Asked about the study, Beshear said, “This is what we were seeing in our data, but I want to say it indicates that healthy-at-home gets the credit. I don’t get the credit; everybody out there, every Kentuckian, gets the credit for being willing to do what it takes.”

He added, “I don’t know of any other state that people have come together in the way that we have seen, that have followed a set of restrictions and have stayed calm in the midst of a worldwide pandemic. … Now we’ve got to keep it going forward. That is our challenge.

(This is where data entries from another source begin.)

(** ** A concrete walk *)

#[export] Instance example_cdc_local : FastCDCLocal example_cdc.
Proof.
  split.
  - intros [|x b] c cs; cbn [cut example_cdc List.map]; [done|]. by intros [= <- <-].
  - intros [|x b] t c cs _; cbn [cut example_cdc List.map app]; [done|]. intros [= <- _]. by eexists.
Qed.

Lemma example_object_dumps : dumps nar_levels example_object example_object_nar.
Proof.
  change nar_levels with (S (S (S 254))). unfold example_object, example_object_nar. cbn [dumps]. split.
  { apply lt_max_dir. by vm_compute. }
  match goal with |- Forall2 _ ?l _ => replace l with [str "bin"; str "link"] by (by vm_compute) end.
  constructor; [|constructor; [|constructor]]; cbn [fst snd]; (split; [done|]); (split; [done|]).
  - eexists. split; [by vm_compute|]. split; [apply lt_max_dir; by vm_compute|].
    match goal with |- Forall2 _ ?l _ => replace l with [str "sh"] by (by vm_compute) end.
    constructor; [|constructor]. cbn [fst snd]. split; [done|]. split; [done|]. eexists. split; [by vm_compute|]. split_and!; [done|vm_compute; lia|done].
  - eexists. split; [by vm_compute|]. done.
Qed.

(** What is restored can be indexed. *)
Lemma restorable_ls levels n : restorable levels n -> ls_wf levels n.
Proof.
  revert n. induction levels as [|levels IH]; intros n; [done|]. rewrite restorable_S, ls_wf_S. destruct n as [x c|es|t]; [done| |].
  - intros (Hl & Hs & Hf). split; [done|]. split; [done|]. eapply Forall_impl; [exact Hf|]. intros e [(H1 & H2 & H3) H4]. split; [done|]. by apply IH.
  - unfold token_ok, raw_ok. intros [[H1%Z.leb_le _]%andb_true_iff _]. done.
Qed.

Lemma example_object_wf : ls_wf nar_levels example_object_nar.
Proof. apply restorable_ls, example_object_restorable. Qed.

Section Example.
#[local] Existing Instances short_kernel example_blake3 example_blake3_laws example_blake3_width example_prost example_prost_laws
  example_cdc example_cdc_laws store_crypto.

Lemma fused_walk_exact_witness :
  exists r, walk_output_blocking [(str "out", example_object)] (str "out") (from_paths []) = Some (inl r).
Proof.
  refine (proj2 (proj2 (fused_walk_exact [(str "out", example_object)] (str "out") [])) short_kernel_quiet _ _ _ example_object_dumps). by vm_compute.
Defined.

Lemma walk_ingest_agree_witness :
  exists w p, walk_output_blocking [(str "out", example_object)] (str "out") (from_paths []) = Some (inl w) /\
    ParsedNar.parse (serialize example_object_nar) = inl p /\ dag_root_node (ParsedNar.dag p) = root_encode (wk_root_node w).
Proof.
  destruct (walk_ingest_agree [(str "out", example_object)] (str "out") [] example_object example_object_nar) as (nar & w & p & H1 & H2 & H3 & _ & _ & H4 & _).
  - exact short_kernel_quiet.
  - by vm_compute.
  - exact example_object_dumps.
  - apply (bool_decide_unpack _). by vm_compute.
  - exact example_object_wf.
  - split; by vm_compute.
  - apply example_no_collision.
  - exists w, p. rewrite dump_example in H1. injection H1 as _ <-. exact (conj H2 (conj H3 H4)).
Defined.
End Example.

Making sure that as we change the restrictions a little to be healthy at work, if we can follow them just as well we can have those good results. So let’s make sure that we keep that up.”

In other coronavirus news Wednesday:

  • Beshear reported 184 new coronavirus infections, with the top three counties for cases being Jefferson, with 60; Warren, 50; and Daviess, 16.
  • 10 more Kentuckians have died of COVID-19. They include five deaths in Jefferson County, including four men, 58, 72, 84, and 94, and a woman, 66; a 56-year-old man from Warren County; two from Grayson County, a 96-year-old man and a 101-year-old woman; a 94-year-old man from Jackson County, and a 94-year-old woman from Hopkins County.  
  • Beshear announced that 29 more long-term-care residents and eight more staffers have tested positive for the virus, along with 18 new deaths. To date, there have been 693 residents and 302 staffers to test positive, 119 resident deaths, and one staff death from COVID-19. Click here for a list of facilities with positive cases and deaths. 
  • Kentucky nursing homes struggle to purchase personal protective equipment, such as masks and gloves, Deborah Yetter reports in detail for the Louisville Courier Journal, which published the story April 22 and in its print edition April 27. Signature HealthCare, which operates 41 nursing homes in the state, said its PPE costs have risen 200%.